WHAT TO WORK ON:
Find each line of the entries with the string "EqDecision", please, and copy it.

SUPPLIED INFORMATION:
______________________________

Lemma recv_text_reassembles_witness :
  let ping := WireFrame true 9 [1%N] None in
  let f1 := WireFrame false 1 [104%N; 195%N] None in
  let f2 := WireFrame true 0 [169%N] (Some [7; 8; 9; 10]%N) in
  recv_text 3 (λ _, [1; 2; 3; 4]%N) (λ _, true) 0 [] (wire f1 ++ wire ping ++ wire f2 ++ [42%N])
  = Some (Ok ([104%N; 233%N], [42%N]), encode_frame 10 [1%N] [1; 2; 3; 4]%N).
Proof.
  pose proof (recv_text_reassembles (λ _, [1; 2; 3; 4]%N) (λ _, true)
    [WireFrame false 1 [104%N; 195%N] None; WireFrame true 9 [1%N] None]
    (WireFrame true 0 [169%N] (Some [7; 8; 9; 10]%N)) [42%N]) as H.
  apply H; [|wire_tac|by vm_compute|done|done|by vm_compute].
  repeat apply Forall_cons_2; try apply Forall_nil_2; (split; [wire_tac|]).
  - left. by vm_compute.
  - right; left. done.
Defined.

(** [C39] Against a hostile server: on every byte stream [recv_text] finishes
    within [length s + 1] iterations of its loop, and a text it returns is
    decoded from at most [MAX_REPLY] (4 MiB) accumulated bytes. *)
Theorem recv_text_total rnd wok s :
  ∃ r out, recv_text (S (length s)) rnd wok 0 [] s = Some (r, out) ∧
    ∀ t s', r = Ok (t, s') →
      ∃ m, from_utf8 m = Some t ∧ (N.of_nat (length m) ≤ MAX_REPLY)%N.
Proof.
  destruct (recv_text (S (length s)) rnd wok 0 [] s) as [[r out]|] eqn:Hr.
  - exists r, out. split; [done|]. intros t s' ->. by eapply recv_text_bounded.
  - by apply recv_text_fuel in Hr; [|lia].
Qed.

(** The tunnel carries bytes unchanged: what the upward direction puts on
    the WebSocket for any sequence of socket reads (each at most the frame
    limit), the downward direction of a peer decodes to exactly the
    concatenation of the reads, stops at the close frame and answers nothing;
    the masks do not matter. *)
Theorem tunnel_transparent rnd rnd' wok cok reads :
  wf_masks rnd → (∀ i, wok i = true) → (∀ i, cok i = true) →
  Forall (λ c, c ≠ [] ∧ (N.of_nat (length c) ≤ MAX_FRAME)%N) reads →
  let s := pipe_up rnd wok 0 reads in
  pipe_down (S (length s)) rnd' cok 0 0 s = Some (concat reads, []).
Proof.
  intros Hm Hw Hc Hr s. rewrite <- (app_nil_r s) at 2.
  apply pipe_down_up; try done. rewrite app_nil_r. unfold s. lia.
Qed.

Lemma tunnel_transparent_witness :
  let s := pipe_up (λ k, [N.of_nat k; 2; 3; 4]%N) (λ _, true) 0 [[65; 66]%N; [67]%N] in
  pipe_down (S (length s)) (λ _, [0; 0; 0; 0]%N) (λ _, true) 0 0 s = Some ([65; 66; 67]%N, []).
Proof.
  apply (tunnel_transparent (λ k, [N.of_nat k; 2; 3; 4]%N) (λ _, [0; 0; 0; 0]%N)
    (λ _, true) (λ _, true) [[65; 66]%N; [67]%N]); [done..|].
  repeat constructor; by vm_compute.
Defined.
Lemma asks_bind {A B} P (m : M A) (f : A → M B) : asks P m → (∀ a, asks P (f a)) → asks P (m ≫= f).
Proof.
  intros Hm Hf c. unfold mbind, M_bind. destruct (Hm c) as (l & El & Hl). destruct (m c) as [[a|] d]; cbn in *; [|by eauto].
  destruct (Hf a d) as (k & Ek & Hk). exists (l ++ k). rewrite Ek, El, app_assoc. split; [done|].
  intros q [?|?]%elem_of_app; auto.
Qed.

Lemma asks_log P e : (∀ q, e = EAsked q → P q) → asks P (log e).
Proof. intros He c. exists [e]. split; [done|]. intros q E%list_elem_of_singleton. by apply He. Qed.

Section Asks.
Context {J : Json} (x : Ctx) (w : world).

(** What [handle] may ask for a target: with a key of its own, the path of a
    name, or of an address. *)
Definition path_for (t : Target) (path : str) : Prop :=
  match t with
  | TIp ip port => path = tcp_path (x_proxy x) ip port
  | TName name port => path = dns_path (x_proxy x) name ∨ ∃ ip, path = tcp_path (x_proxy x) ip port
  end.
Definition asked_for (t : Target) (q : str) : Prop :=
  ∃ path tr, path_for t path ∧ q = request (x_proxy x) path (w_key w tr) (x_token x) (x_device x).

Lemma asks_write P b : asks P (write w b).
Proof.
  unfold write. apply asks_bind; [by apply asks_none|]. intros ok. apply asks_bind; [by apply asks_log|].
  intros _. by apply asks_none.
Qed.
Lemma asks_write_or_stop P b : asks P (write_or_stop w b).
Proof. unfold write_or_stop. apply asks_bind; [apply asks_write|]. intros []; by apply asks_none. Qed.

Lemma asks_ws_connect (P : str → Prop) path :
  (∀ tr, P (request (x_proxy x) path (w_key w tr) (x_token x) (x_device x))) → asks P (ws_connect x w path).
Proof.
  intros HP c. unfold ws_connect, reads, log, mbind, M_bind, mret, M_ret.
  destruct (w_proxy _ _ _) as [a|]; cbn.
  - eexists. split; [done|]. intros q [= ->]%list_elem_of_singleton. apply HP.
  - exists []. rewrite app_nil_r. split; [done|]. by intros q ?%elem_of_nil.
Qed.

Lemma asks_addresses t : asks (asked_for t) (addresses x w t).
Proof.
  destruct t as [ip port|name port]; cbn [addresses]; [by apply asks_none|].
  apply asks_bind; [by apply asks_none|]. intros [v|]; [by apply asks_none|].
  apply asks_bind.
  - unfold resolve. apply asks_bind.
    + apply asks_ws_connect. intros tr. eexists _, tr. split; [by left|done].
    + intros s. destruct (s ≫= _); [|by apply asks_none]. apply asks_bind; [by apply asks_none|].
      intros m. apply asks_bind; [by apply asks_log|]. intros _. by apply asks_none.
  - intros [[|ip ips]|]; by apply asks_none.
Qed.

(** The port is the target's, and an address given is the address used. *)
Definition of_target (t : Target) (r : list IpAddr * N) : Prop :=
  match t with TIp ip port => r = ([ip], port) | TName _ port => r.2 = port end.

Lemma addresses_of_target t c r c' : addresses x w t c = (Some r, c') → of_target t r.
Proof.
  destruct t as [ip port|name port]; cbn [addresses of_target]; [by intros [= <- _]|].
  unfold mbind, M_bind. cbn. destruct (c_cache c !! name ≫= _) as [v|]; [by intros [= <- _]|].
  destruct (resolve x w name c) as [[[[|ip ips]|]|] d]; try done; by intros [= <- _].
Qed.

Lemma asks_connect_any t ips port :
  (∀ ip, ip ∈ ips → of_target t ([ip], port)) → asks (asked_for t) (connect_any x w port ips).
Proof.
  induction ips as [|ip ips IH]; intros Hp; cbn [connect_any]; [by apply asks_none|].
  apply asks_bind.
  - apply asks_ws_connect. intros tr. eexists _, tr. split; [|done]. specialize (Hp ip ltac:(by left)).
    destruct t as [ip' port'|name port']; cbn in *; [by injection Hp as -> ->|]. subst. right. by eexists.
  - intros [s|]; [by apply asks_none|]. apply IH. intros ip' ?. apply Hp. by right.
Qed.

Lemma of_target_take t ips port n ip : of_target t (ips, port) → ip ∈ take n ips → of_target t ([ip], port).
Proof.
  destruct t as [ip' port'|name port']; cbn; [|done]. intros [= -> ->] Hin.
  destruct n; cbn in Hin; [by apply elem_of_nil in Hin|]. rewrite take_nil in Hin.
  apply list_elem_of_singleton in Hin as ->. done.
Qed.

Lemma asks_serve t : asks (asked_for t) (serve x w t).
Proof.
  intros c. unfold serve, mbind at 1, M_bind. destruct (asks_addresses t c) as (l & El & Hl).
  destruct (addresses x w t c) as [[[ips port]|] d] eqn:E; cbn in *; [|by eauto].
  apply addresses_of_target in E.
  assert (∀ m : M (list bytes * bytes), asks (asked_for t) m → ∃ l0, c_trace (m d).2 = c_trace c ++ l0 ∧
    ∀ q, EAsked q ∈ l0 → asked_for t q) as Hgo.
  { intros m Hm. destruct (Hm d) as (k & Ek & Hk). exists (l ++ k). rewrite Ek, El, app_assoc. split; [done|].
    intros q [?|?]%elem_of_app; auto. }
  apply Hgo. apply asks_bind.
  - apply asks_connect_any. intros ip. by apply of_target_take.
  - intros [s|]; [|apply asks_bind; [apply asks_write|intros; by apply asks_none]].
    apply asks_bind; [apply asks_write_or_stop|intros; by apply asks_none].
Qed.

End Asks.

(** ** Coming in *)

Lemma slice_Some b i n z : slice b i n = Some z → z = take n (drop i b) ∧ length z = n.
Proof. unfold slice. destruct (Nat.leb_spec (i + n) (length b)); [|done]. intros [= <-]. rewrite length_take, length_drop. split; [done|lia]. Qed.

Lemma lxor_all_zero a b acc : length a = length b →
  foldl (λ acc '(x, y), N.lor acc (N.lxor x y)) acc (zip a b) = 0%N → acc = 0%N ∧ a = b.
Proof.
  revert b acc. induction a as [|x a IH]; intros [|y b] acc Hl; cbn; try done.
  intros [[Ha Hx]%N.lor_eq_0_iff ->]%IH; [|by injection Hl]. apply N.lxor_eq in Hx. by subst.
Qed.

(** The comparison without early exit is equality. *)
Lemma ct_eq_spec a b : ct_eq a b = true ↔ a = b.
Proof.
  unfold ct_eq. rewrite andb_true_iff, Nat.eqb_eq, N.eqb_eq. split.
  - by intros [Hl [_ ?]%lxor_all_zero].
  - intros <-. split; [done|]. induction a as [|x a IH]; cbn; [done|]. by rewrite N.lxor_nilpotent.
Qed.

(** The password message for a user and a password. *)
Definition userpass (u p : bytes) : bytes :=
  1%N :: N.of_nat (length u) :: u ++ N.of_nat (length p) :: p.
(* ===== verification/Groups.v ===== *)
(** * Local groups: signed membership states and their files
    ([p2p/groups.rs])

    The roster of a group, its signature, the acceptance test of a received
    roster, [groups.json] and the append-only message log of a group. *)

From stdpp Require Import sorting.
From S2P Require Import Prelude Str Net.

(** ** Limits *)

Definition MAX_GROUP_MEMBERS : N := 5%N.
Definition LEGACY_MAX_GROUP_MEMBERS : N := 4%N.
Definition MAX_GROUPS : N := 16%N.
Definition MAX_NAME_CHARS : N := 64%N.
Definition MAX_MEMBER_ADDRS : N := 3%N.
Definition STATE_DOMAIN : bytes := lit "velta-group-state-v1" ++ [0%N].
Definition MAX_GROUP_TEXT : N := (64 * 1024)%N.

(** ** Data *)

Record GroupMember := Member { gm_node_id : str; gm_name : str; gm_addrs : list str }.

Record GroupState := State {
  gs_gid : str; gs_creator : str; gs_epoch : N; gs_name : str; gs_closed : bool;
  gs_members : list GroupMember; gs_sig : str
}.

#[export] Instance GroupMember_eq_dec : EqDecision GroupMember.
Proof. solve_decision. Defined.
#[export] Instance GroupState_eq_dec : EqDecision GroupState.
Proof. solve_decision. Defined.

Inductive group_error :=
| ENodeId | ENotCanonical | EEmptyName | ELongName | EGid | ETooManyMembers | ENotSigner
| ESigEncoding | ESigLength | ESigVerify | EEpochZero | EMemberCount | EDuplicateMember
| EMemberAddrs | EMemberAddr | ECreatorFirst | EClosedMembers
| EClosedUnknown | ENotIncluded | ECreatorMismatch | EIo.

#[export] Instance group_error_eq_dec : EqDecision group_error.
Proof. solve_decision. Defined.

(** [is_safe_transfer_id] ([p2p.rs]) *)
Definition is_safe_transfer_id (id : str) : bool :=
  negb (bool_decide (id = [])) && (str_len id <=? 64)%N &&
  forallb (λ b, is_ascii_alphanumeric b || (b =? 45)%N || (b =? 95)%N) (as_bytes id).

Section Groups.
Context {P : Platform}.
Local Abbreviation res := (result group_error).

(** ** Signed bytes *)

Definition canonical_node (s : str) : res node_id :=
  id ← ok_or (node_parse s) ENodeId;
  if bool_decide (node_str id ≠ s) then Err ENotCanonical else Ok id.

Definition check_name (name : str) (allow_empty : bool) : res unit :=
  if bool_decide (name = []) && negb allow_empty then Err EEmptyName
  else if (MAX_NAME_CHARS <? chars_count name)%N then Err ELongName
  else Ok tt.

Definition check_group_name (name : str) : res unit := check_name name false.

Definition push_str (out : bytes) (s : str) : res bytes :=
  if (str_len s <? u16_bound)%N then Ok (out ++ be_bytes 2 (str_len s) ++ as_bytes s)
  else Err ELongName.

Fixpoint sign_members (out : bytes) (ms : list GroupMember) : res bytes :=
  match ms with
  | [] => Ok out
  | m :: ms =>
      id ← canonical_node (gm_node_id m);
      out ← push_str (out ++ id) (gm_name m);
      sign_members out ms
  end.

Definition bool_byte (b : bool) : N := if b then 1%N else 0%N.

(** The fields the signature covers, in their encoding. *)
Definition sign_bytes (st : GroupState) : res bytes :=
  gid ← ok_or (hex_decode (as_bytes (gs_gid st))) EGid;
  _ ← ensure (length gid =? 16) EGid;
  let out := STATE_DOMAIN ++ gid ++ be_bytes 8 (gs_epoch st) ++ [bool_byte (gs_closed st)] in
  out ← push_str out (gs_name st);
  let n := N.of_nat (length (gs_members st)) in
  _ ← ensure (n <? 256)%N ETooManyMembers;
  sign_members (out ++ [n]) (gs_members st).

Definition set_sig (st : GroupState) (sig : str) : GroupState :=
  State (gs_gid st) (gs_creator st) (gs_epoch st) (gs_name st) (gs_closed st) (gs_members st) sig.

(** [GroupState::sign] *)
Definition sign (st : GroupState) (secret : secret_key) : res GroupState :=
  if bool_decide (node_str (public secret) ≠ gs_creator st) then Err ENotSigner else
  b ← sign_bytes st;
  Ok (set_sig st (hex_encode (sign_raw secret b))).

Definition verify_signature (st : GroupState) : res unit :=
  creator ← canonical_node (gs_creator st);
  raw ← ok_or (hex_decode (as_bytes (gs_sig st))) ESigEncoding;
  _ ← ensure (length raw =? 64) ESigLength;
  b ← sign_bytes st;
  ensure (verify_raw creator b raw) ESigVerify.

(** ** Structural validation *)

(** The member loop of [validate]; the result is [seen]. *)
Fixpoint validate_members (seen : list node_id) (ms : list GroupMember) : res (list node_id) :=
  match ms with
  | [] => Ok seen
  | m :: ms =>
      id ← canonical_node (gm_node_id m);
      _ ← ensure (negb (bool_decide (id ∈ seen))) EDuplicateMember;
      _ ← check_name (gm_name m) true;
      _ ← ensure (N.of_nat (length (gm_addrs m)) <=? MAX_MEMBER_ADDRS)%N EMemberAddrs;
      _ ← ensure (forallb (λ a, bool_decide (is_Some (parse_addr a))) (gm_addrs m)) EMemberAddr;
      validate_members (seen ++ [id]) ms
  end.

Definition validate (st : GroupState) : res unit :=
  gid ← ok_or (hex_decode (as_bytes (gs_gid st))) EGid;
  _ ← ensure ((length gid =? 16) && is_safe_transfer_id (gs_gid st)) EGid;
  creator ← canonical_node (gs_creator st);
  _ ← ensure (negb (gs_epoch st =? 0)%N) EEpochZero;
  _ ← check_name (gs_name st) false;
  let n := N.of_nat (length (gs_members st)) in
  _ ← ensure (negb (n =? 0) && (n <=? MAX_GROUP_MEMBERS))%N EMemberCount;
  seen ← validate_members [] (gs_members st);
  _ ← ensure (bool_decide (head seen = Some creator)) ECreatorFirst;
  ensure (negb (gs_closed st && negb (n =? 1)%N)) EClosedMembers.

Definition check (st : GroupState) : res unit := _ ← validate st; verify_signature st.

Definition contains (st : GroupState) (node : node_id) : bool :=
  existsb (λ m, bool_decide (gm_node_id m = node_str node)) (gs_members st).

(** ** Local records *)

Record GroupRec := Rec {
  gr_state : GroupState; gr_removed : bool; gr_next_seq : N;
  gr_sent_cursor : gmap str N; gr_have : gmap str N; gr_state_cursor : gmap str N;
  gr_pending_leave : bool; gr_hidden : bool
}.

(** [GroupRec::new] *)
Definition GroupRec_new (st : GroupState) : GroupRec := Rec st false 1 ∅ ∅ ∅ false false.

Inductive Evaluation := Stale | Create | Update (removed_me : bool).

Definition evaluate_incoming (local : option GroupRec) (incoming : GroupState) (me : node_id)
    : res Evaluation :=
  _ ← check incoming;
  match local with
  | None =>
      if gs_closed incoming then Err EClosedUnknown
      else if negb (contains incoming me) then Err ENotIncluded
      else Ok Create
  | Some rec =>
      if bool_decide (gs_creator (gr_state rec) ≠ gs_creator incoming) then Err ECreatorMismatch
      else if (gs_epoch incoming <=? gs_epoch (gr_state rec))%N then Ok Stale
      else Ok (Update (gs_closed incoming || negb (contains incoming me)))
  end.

______________________________

ANSWER TO THIS PROBLEM:
#[export] Instance GroupMember_eq_dec : EqDecision GroupMember.
#[export] Instance GroupState_eq_dec : EqDecision GroupState.
#[export] Instance group_error_eq_dec : EqDecision group_error.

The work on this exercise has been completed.